-- Data follows --

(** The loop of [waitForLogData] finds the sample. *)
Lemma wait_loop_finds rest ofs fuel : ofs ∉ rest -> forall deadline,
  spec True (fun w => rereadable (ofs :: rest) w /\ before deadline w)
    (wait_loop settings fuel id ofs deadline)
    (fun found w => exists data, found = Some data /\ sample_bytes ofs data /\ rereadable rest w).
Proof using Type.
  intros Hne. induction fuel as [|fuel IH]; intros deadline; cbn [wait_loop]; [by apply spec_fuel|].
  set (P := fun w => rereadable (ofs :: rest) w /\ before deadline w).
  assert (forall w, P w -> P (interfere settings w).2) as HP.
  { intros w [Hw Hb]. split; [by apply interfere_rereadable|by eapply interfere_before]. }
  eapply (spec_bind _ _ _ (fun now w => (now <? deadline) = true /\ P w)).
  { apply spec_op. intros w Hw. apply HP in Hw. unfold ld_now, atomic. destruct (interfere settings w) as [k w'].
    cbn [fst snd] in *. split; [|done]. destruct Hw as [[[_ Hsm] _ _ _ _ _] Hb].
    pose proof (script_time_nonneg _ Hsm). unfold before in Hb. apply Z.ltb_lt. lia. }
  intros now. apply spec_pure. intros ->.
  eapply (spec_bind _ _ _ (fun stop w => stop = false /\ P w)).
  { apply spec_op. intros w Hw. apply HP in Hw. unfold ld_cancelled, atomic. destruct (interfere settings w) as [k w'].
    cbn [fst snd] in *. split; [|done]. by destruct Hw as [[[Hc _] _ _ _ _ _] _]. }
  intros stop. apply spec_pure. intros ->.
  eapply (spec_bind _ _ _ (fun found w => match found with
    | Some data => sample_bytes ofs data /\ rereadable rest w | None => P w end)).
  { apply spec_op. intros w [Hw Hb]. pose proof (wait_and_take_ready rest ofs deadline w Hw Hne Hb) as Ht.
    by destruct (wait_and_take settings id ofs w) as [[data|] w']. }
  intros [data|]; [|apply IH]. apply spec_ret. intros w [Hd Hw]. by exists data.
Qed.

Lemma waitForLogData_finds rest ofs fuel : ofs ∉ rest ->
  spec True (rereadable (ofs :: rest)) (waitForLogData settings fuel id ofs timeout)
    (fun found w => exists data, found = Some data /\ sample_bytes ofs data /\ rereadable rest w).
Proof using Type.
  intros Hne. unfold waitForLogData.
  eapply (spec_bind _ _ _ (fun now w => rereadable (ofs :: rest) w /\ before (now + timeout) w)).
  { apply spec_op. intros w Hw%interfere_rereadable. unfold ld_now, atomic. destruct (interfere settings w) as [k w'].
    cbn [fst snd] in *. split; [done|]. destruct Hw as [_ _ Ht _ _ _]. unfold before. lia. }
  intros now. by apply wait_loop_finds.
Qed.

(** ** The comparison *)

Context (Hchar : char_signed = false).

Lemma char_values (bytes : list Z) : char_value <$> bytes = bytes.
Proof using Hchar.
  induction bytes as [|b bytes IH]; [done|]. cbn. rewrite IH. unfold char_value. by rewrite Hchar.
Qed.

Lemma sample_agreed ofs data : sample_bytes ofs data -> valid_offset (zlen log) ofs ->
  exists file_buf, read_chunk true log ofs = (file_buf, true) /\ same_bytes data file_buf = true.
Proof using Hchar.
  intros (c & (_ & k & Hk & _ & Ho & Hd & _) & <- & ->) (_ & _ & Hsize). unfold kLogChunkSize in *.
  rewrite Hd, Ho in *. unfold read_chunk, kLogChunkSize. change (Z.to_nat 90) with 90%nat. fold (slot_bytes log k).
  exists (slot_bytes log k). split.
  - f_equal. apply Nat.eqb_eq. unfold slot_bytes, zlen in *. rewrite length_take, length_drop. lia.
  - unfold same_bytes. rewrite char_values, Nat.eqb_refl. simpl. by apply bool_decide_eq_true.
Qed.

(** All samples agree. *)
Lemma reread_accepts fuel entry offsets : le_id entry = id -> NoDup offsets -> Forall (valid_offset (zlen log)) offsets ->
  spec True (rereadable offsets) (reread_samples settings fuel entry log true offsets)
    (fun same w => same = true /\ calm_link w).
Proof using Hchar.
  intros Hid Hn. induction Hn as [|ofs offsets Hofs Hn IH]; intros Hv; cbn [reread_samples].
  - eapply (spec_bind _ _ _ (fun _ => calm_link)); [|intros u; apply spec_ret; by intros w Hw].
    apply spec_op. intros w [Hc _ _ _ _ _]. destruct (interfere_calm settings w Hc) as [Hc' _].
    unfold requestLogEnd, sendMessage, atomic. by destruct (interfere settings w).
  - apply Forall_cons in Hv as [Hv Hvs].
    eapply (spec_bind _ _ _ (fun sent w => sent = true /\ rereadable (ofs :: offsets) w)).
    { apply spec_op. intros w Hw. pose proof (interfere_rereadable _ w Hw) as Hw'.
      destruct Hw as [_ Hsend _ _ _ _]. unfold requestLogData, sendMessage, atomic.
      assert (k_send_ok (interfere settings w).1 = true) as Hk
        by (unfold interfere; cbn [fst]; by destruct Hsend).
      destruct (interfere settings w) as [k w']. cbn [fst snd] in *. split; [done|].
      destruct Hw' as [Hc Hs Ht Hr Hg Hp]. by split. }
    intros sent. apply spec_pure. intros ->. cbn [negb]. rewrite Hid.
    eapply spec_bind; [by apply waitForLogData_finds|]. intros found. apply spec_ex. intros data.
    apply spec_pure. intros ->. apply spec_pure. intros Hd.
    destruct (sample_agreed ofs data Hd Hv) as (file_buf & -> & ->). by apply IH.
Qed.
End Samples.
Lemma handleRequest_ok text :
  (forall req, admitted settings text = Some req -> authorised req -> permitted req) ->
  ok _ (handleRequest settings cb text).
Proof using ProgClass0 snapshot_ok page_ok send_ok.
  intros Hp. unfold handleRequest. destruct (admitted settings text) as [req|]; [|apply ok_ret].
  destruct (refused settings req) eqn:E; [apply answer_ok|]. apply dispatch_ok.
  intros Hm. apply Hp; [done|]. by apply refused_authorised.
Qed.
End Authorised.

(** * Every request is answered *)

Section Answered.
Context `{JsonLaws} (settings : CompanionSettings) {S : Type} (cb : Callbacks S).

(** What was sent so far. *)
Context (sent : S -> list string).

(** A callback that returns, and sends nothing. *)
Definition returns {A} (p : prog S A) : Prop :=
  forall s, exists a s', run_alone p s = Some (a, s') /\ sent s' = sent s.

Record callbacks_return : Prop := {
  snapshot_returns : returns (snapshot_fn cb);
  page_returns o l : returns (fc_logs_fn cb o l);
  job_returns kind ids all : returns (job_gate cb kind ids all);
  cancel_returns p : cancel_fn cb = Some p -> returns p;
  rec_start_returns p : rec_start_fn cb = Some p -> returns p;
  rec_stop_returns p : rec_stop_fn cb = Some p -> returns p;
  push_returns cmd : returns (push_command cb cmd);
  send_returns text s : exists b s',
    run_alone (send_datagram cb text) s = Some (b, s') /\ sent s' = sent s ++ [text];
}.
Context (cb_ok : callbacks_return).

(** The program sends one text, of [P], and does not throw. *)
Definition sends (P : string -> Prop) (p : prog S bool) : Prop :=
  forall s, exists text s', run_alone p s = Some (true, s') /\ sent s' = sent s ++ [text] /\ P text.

-- Data concluded --

§ Task goal: Please print the records above exactly from their first line. End with the line containing "unfold ld_cancelled, atomic.", and include it.

§ Your response:
(** The loop of [waitForLogData] finds the sample. *)
Lemma wait_loop_finds rest ofs fuel : ofs ∉ rest -> forall deadline,
  spec True (fun w => rereadable (ofs :: rest) w /\ before deadline w)
    (wait_loop settings fuel id ofs deadline)
    (fun found w => exists data, found = Some data /\ sample_bytes ofs data /\ rereadable rest w).
Proof using Type.
  intros Hne. induction fuel as [|fuel IH]; intros deadline; cbn [wait_loop]; [by apply spec_fuel|].
  set (P := fun w => rereadable (ofs :: rest) w /\ before deadline w).
  assert (forall w, P w -> P (interfere settings w).2) as HP.
  { intros w [Hw Hb]. split; [by apply interfere_rereadable|by eapply interfere_before]. }
  eapply (spec_bind _ _ _ (fun now w => (now <? deadline) = true /\ P w)).
  { apply spec_op. intros w Hw. apply HP in Hw. unfold ld_now, atomic. destruct (interfere settings w) as [k w'].
    cbn [fst snd] in *. split; [|done]. destruct Hw as [[[_ Hsm] _ _ _ _ _] Hb].
    pose proof (script_time_nonneg _ Hsm). unfold before in Hb. apply Z.ltb_lt. lia. }
  intros now. apply spec_pure. intros ->.
  eapply (spec_bind _ _ _ (fun stop w => stop = false /\ P w)).
  { apply spec_op. intros w Hw. apply HP in Hw. unfold ld_cancelled, atomic. destruct (interfere settings w) as [k w'].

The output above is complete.